# Secret Yugoslavian underground radar site deep in the mountains of Croatia



## The Lost Trails (Feb 20, 2022)

In one of the most remote areas of the former Yugoslavia lies a forgotten radar base. As tensions arose between Yugoslavia and the Soviet Union in the early 1950s, the country started preparing for war. A vast network of radio relay sites was build to serve as the backbone communication for the Yugoslavian national army. These sites were mainly located on mountain peaks, surrounded with landmines and guards patrolling around the clock.

















A mountain house was constructed to conceal the huge blast doors leading to the underground part, where all essential communication equipment (radios, amplifiers) and backup generators were protected from air attacks. Each site had optical visibility with at least 3 others, forming a spider web like communication structure across the country.
















All the doors of the underground part were made of thick steel and rubber seal on the edges.

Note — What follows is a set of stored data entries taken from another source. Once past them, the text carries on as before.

(* ===== verification/SystemReplay.v ===== *)
(** * SystemReplay: restarts and the miner in the machine of a node

    As long as the ledger rejects blocks without a trace, a restart finds the node that was
    running; and the rounds of [self_miner_loop] are histories of the machine.  The conditions
    on a history are decidable. *)

From S2P Require Export SystemProps.
From Stdlib Require Import Strings.Byte.

Local Open Scope Z_scope.

Section histories.
Context {St : Type} `{StateStoreLaws St} `{HashPrims} `{SigPrims} `{StateCodecs} {CB : Cbor Block}
  {CT : Cbor TxBody} {CW : Cbor Witness} `{Hex} `{Bech32} `{ErrorTexts}.
Context (ft : Features) (mem_new : St) (g : Genesis) (treasury : option string) (self_mine : bool).
Notation Node := (NodeState St).
Notation step := (sys_step ft mem_new g treasury self_mine).
Notation run := (sys_run ft mem_new g treasury self_mine).
Notation sys_ok := (sys_ok (St:=St) g).
Notation node_inv := (node_inv (St:=St) g).
Notation rules_of := (rules_of (St:=St) g).
Notation orderly := (orderly (St:=St) g).

(** ** Restarts *)

(** The ledger rejects the block without a trace, if it does. *)
Definition rejects_cleanly (ns : Node) (b : Block) : Prop :=
  forall reward e s, block_reward ns (blk_header b) = Ok reward ->
    apply_block ft b reward (ns_state ns) = (Err e, s) -> s = ns_state ns.

Definition clean (s : System St) (e : Event) : Prop :=
  match s, e with
  | Up ns _, Request _ _ req => forall b, request_block req = Some b -> rejects_cleanly ns b
  | Up ns (Hunting hdr body _), Attempt _ _ =>
      rejects_cleanly ns {| blk_header := hdr; blk_body := body |}
  | _, _ => True
  end.

(** The ledger is what a replay of the log computes, or the log can be replayed. *)
Definition replayable (mem : St) (s : System St) (bs : list Block) : Prop :=
  sys_ok s bs /\
  match s with
  | Up ns _ => synced ft mem ns bs
  | Down _ => exists acc, replay ft (emission_params g) (gen_genesis_time_ms g) bs bs (mem, 0, None) = Ok acc
  end.

Lemma try_apply_clean mem now b (ns : Node) bs : node_inv ns bs -> synced ft mem ns bs ->
  storable b = true -> rejects_cleanly ns b -> Z.of_nat (length bs) < 2 ^ 64 - 2 ->
  exists more, (length more <= 1)%nat /\ node_inv (try_apply_block ft now None b ns).2 (bs ++ more) /\
    synced ft mem (try_apply_block ft now None b ns).2 (bs ++ more).
Proof.
  intros Hn Hsy Hb Hcl Hroom. pose proof Hn as (Hne & Hlog & Hst & Hr & Hso & Hmp).
  pose proof (log_ok_node g ns bs Hne Hlog Hst Hr) as Hok.
  destruct (try_apply_outcome ft g now b ns bs Hn Hb Hroom)
    as [(p & reward & out & s & cs & Hp & Hl & R1 & R2 & R3 & -> & Hn')
       |[(reward & e & s & R1 & R2 & -> & Hn')|Hsame]].
  - exists [b]. split; [done|]. split; [done|]. by eapply synced_commit.
  - exists []. rewrite app_nil_r. split; [cbn; lia|]. split; [done|].
    by rewrite (Hcl reward e s R1 R2).
  - exists []. cbn zeta in Hsame. rewrite app_nil_r, Hsame. split; [cbn; lia|done].
Qed.

Lemma genesis_replays mem b : typed g = true -> typed b = true -> genesis_block g b ->
  exists acc, replay ft (St:=St) (emission_params g) (gen_genesis_time_ms g) [b] [b] (mem, 0, None) = Ok acc.
Proof.
  intros Tg Tb (Hh & Ht & _ & _ & Htx & _). cbn [replay]. unfold replay_block.
  destruct (current_reward_with_height_Ok (emission_params g) (proj1 (emission_params_modest g Tg))
    (E:=NodeError) (gen_genesis_time_ms g) (bh_timestamp_ms (blk_header b))
    (replay_parent_ts (gen_genesis_time_ms g) [b] b) 0 (bh_height (blk_header b)) None)
    as (r & -> & _ & Hz & _). cbn [mbind outcome_bind]. rewrite Hz by lia.
  destruct (transfer_block_applies ft b 0 mem [miner_of b] 0 []) as (out & s & -> & _); try done.
  - by rewrite Htx.
  - rewrite Htx. constructor.
  - rewrite Htx. constructor.
  - unfold covers. rewrite Htx. split_and!; [apply NoDup_singleton|by left|done].
  - pose proof (typed_balance _ (load_typed mem (miner_of b))) as [_ Hmax].
    unfold total_balance, balance, u_max. cbn [foldr]. lia.
  - by rewrite Htx.
  - by eexists.
Qed.

Lemma synced_rules mem (ns : Node) bs : rules_of ns ->
  synced ft mem ns bs <->
  replay ft (emission_params g) (gen_genesis_time_ms g) bs bs (mem, 0, None) = Ok (live ns).
Proof. intros ((E1 & E2) & _). unfold synced. by rewrite E1, E2. Qed.

Definition extends_replay (mem : St) (s : System St) (bs : list Block) : Prop :=
  exists more, (length more <= 1)%nat /\ replayable mem s (bs ++ more).

Lemma replay_same mem s bs : replayable mem s bs -> extends_replay mem s bs.
Proof. exists []. rewrite app_nil_r. split; [cbn; lia|done]. Qed.

Lemma request_replay mem now req (ns : Node) m bs : node_inv ns bs -> miner_sound m ->
  synced ft mem ns bs ->
  (forall b, request_block req = Some b -> storable b = true /\ rejects_cleanly ns b) ->
  Z.of_nat (length bs) < 2 ^ 64 - 2 -> extends_replay mem (step (Up ns m) (Request now None req)) bs.
Proof.
  intros Hn Hm Hsy Hb Hroom.
  pose proof (serve_serves ft now None req ns ltac:(apply Hn)) as (resp & Hr & _).
  pose proof (serve_effect ft now None req ns) as Heff. cbn [sys_step].
  destruct (serve ft now None req ns) as [r ns']. cbn [fst snd] in *. subst r.
  enough (exists more, (length more <= 1)%nat /\ node_inv ns' (bs ++ more) /\ synced ft mem ns' (bs ++ more))
    as (more & Hl & Hn' & Hsy')
    by (exists more; split; [done|]; destruct m; by split).
  destruct Heff as [(b & Hrb & _ & ->)|Hp].
  - destruct (Hb b Hrb). by apply try_apply_clean.
  - exists []. rewrite app_nil_r. split; [cbn; lia|]. split; [by eapply pool_submission_inv|].
    by destruct Hp as [->|(body & w & _ & _ & ->)].
Qed.

Lemma attempt_replay mem now hdr body th (ns : Node) bs : node_inv ns bs ->
  miner_sound (Hunting hdr body th) -> synced ft mem ns bs ->
  storable {| blk_header := hdr; blk_body := body |} = true ->
  rejects_cleanly ns {| blk_header := hdr; blk_body := body |} ->
  Z.of_nat (length bs) < 2 ^ 64 - 2 ->
  extends_replay mem (step (Up ns (Hunting hdr body th)) (Attempt now None)) bs.
Proof.
  intros Hn Hm Hsy Hb Hcl Hroom. cbn [sys_step].
  pose proof (miner_attempt_sound ft now None hdr body th ns ltac:(apply Hn) Hm) as Hms.
  unfold miner_attempt in *. destruct (meets_target _ _).
  - destruct (try_apply_clean mem now _ ns bs Hn Hsy Hb Hcl Hroom) as (more & Hl & Hn' & Hsy').
    exists more. split; [done|].
    destruct (try_apply_block _ _ _ _ ns) as [[[]|e|] ns']; (split; [split; [exact Hn'|apply Hms]|exact Hsy']).
  - apply replay_same. split; [split; [done|apply Hms]|done].
Qed.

Some people say such locations could survive a nuclear strike, but that is debatable. The outside house was used as living quarters for the troops stationed there, with a kitchen, running water and conference rooms.
















After the war in the 90s, such sites were abandoned, but the surrounding mines pose a deadly threat to this day, with new ones found yearly by hikers (mainly the PMR-2A type). If you are interested in the video exploration of the place, complete with the underground part, you can check it out here:


----------



## night crawler (Feb 20, 2022)

Can see what that place remained hidden. I'm not sure I would want to come across mines while I was out hiking


----------



## BikinGlynn (Feb 21, 2022)

Another nice little find that, thanks for sharing


----------



## Hayman (Feb 21, 2022)

Seeing that the PMR-2A mines were anti-personnel, and able to be set off by someone's leg catching a trip wire, the risk of it happening at this site seems to be quite high. Against this is the age of the mines now. How did the hikers find them? The nature of the area means that there has not been a lot of subsequent vegetation growth to hide the wires. What happened to the found mines? Although the area of the radar base itself is not large, there is no saying how far out the mines were placed.


----------



## The Lost Trails (Feb 21, 2022)

@Hayman The terrain is very mutinous, so you are right, not a lot of vegetation is growing, but there are enough small bushes to hide such mines. If somebody finds one, they can contact the police and they will take it from there. As for the mine on the picture, I don't know the details because it was shared by a forum user who spotted it looking outside the site's fence. Lucky, the mine had a missing top part where the trip wire would be attached. As for the mine placement, nobody really knows. Some people say that only the road leading up to the site is mined, others that the entire site is. You can only be sure after a full demining of the site is performed. The story goes that after the army withdrew following the collapse of Yugoslavia and subsequent civil war, a local hunter stepped on a PMA-2 mine near the complex (PMA-2 mine - Wikipedia) and lost his lower leg.


----------



## Hayman (Feb 22, 2022)

The Lost Trails said:


> @Hayman The terrain is very mutinous, so you are right, not a lot of vegetation is growing, but there are enough small bushes to hide such mines. If somebody finds one, they can contact the police and they will take it from there. As for the mine on the picture, I don't know the details because it was shared by a forum user who spotted it looking outside the site's fence. Lucky, the mine had a missing top part where the trip wire would be attached. As for the mine placement, nobody really knows. Some people say that only the road leading up to the site is mined, others that the entire site is. You can only be sure after a full demining of the site is performed. The story goes that after the army withdrew following the collapse of Yugoslavia and subsequent civil war, a local hunter stepped on a PMA-2 mine near the complex (PMA-2 mine - Wikipedia) and lost his lower leg.


Thanks for the extra info. Yes, the shrubs could well conceal mines. And it seems very likely that a local hunter may have caught the trip wire of a PMA-2 soon after the area had been abandoned by the military.


----------